18177163. BOOSTING GRAPH EXPLAINABILITY USING SELF-GUIDED DATA AUGMENTATION simplified abstract (Robert Bosch GmbH)
BOOSTING GRAPH EXPLAINABILITY USING SELF-GUIDED DATA AUGMENTATION
Organization Name
Inventor(s)
Piyush Chawla of Columbus OH (US)
Thang Doan of Santa Clara CA (US)
BOOSTING GRAPH EXPLAINABILITY USING SELF-GUIDED DATA AUGMENTATION - A simplified explanation of the abstract
This abstract first appeared for US patent application 18177163 titled 'BOOSTING GRAPH EXPLAINABILITY USING SELF-GUIDED DATA AUGMENTATION
Simplified Explanation: The patent application describes a method for training a model to determine graph similarity by receiving two graphs as inputs, aligning nodes between the graphs, and refining the model based on training losses.
Key Features and Innovation:
- Training a model to determine graph similarity
- Aligning nodes between two graphs
- Modifying graphs based on aligned nodes
- Refining the model based on training losses
Potential Applications: This technology can be applied in various fields such as:
- Bioinformatics
- Social network analysis
- Image recognition
- Fraud detection
Problems Solved: The technology addresses the following problems:
- Efficient graph similarity determination
- Improved accuracy in aligning nodes
- Enhanced model training for graph analysis
Benefits: The benefits of this technology include:
- Increased accuracy in graph comparison
- Faster model training process
- Enhanced performance in various applications
Commercial Applications: Title: Graph Similarity Model Training Technology for Enhanced Data Analysis This technology can be utilized in commercial applications such as:
- Data analytics software
- Recommendation systems
- Network security tools
Prior Art: Readers can explore prior art related to graph similarity models, node alignment techniques, and graph analysis methods in academic journals and patent databases.
Frequently Updated Research: Stay updated on the latest advancements in graph similarity models, node alignment algorithms, and graph analysis techniques to enhance the application of this technology.
Questions about Graph Similarity Model Training Technology 1. How does this technology improve graph analysis processes? 2. What are the potential limitations of using this method for training graph similarity models?

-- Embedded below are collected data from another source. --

Lemma content_cons heap ctx name r cs child :
  heap !! r = Some child →
  content heap ctx name (r :: cs) =
    (if bool_decide (slot_name ctx child = name) then pushed ctx r child else []) ++
    content heap ctx name cs.
Proof. intros Hr. unfold content. cbn. by rewrite Hr. Qed.

(** The loop over [children]. *)
Lemma visit_loop inherited ctx heap cs : ∀ slots H,
  visited heap H →
  allocated heap cs →
  plain_names inherited heap ctx cs →
  ∃ slots' H',
    foldl (visit inherited ctx) (Ok (slots, H)) cs = Ok (slots', H') ∧
    (∀ name, default [] (slots' !! name) =
             default [] (slots !! name) ++ content heap ctx name cs) ∧
    visited heap H' ∧
    (∀ r, r ∈ cs → H' !! r = delete_slot_attr <$> heap !! r) ∧
    (∀ r, r ∉ cs → H' !! r = H !! r).
Proof.
  induction cs as [|r cs IH]; intros slots H Hv Hall Hplain.
  - exists slots, H. split_and!; try done.
    + intros name. by rewrite app_nil_r.
    + intros r Hr. by apply elem_of_nil in Hr.
  - destruct (Hall r) as [child Hchild]; [left|].
    destruct (H !! r) as [child'|] eqn:Hr.
    2: { destruct (Hv r) as [Heq|Heq]; rewrite Hr, Hchild in Heq; done. }
    destruct (visited_lookup heap H r child' Hv Hr) as (c & Hc & Hdel & Hsame).
    rewrite Hchild in Hc. injection Hc as <-.
    destruct (Hsame ctx) as [Hname Hpushed].
    assert (inherited (slot_name ctx child) = false) as Hin
      by (eapply Hplain; [left|done]).
    cbn [foldl]. unfold visit at 2. rewrite Hr, Hname, Hpushed, Hdel.
    set (name0 := slot_name ctx child). set (items := pushed ctx r child).
    assert (∃ slots1, push_to inherited slots name0 items = Ok slots1 ∧
                      ∀ name, default [] (slots1 !! name) =
                              default [] (slots !! name) ++
                              if bool_decide (name0 = name) then items else [])
      as (slots1 & -> & Hslots1).
    { unfold push_to. fold name0 in Hin. rewrite Hin.
      destruct (slots !! name0) as [slot0|] eqn:Hs; eexists; (split; [done|]);
        intros name; case_bool_decide as Hn.
      - subst name. by rewrite lookup_insert_eq, Hs.
      - by rewrite lookup_insert_ne, app_nil_r.
      - subst name. by rewrite lookup_insert_eq, Hs.
      - by rewrite lookup_insert_ne, app_nil_r. }
    destruct (IH slots1 (<[r := delete_slot_attr child]> H)) as (slots' & H' & -> & Hc' & Hv' & Hin' & Hout').
    { by apply visited_insert. }
    { intros r' Hr'. apply Hall. by right. }
    { intros r' c' Hr' Hc''. eapply Hplain; [by right|done]. }
    exists slots', H'. split_and!; try done.
    + intros name. rewrite Hc', Hslots1, (content_cons _ _ _ _ _ _ Hchild).
      by rewrite <- app_assoc.
    + intros r' Hr'. destruct (decide (r' ∈ cs)) as [Hcs|Hcs]; [by apply Hin'|].
      apply elem_of_cons in Hr' as [->|?]; [|done].
      by rewrite Hout', lookup_insert_eq, Hchild.
    + intros r' Hr'. apply not_elem_of_cons in Hr' as [Hne Hcs].
      by rewrite Hout', lookup_insert_ne.
Qed.

Lemma only_whitespace_visited heap H l :
  visited heap H → only_whitespace H l = only_whitespace heap l.
Proof.
  intros Hv. unfold only_whitespace. induction l as [|r l IH]; [done|].
  cbn. by rewrite IH, (visited_whitespace heap H r Hv).
Qed.

Lemma drop_whitespace_lookup heap slots name :
  drop_whitespace heap slots !! name =
    if only_whitespace heap (default [] (slots !! name)) then None else slots !! name.
Proof.
  unfold drop_whitespace. rewrite map_lookup_filter.
  destruct (slots !! name) as [l|]; [|done].
  cbn [mbind option_bind default snd]. unfold id.
  destruct (only_whitespace heap l) eqn:Hw.
  - by rewrite option_guard_False.
  - by rewrite option_guard_True.
Qed.

(** What [resolveSlots] returns.  When no child goes to a slot whose name
    is a property of [Object.prototype], the call completes, and under
    every name the slot object has the nodes the children contribute to
    that slot, in the order of the children: a child that names a slot
    and was rendered in the given context contributes itself, or its own
    children if it is a [<template>], to the slot it names; any other
    child contributes itself to [default].  A slot all of whose nodes are
    whitespace (and so one without nodes) is left out.  Without children
    the slot object is empty. *)
Theorem resolveSlots_content (inherited : string → bool) (children : option (list nat))
    (ctx : option nat) (heap : Heap) :
  allocated heap (default [] children) →
  plain_names inherited heap ctx (default [] children) →
  ∃ slots heap',
    resolveSlots inherited children ctx heap = Ok (slots, heap') ∧
    ∀ name,
      slots !! name =
        let nodes := content heap ctx name (default [] children) in
        if only_whitespace heap nodes then None else Some nodes.
Proof.
  intros Hall Hplain.
  destruct children as [[|r cs]|]; cbn [default] in *; unfold id in *.
  - exists ∅, heap. split; [done|]. intros name. by rewrite lookup_empty.
  - destruct (visit_loop inherited ctx heap (r :: cs) ∅ heap (visited_refl heap) Hall Hplain)
      as (slots & H' & Hloop & Hc & Hv & _).
    unfold resolveSlots. rewrite Hloop.
    eexists _, _. split; [reflexivity|].
    intros name. cbv zeta. rewrite drop_whitespace_lookup.
    rewrite (only_whitespace_visited heap H' _ Hv), Hc, lookup_empty. cbn [default app].
    pose proof (Hc name) as Hn. rewrite lookup_empty in Hn.
    change (default [] None ++ ?l) with l in Hn.
    destruct (only_whitespace heap (content heap ctx name (r :: cs))) eqn:Hw; [done|].
    destruct (slots !! name) as [l|].
    + change (l = content heap ctx name (r :: cs)) in Hn. by rewrite Hn.
    + change ([] = content heap ctx name (r :: cs)) in Hn. by rewrite <- Hn in Hw.
  - exists ∅, heap. split; [done|]. intros name. by rewrite lookup_empty.
Qed.

Ltac each_child Hr :=
  repeat (apply elem_of_cons in Hr as [->|Hr]); [..|by apply elem_of_nil in Hr].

Original Abstract Submitted
A method for training a model for determining graph similarity is disclosed. The method comprises receiving a first graph and a second graph as training inputs, the first graph and the second graph each including nodes connected by edges. The method further comprises applying a model to the first graph and the second graph to determine (i) pairs of aligned nodes between the first graph and the second graph and (ii) a first training loss. The method further comprises generating a first augmented graph by modifying the first graph depending on the pairs of aligned nodes. The method further comprises applying the model to the first graph and the first augmented graph to determine a second training loss. The method further comprises refining the model based on the first training loss and the second training loss.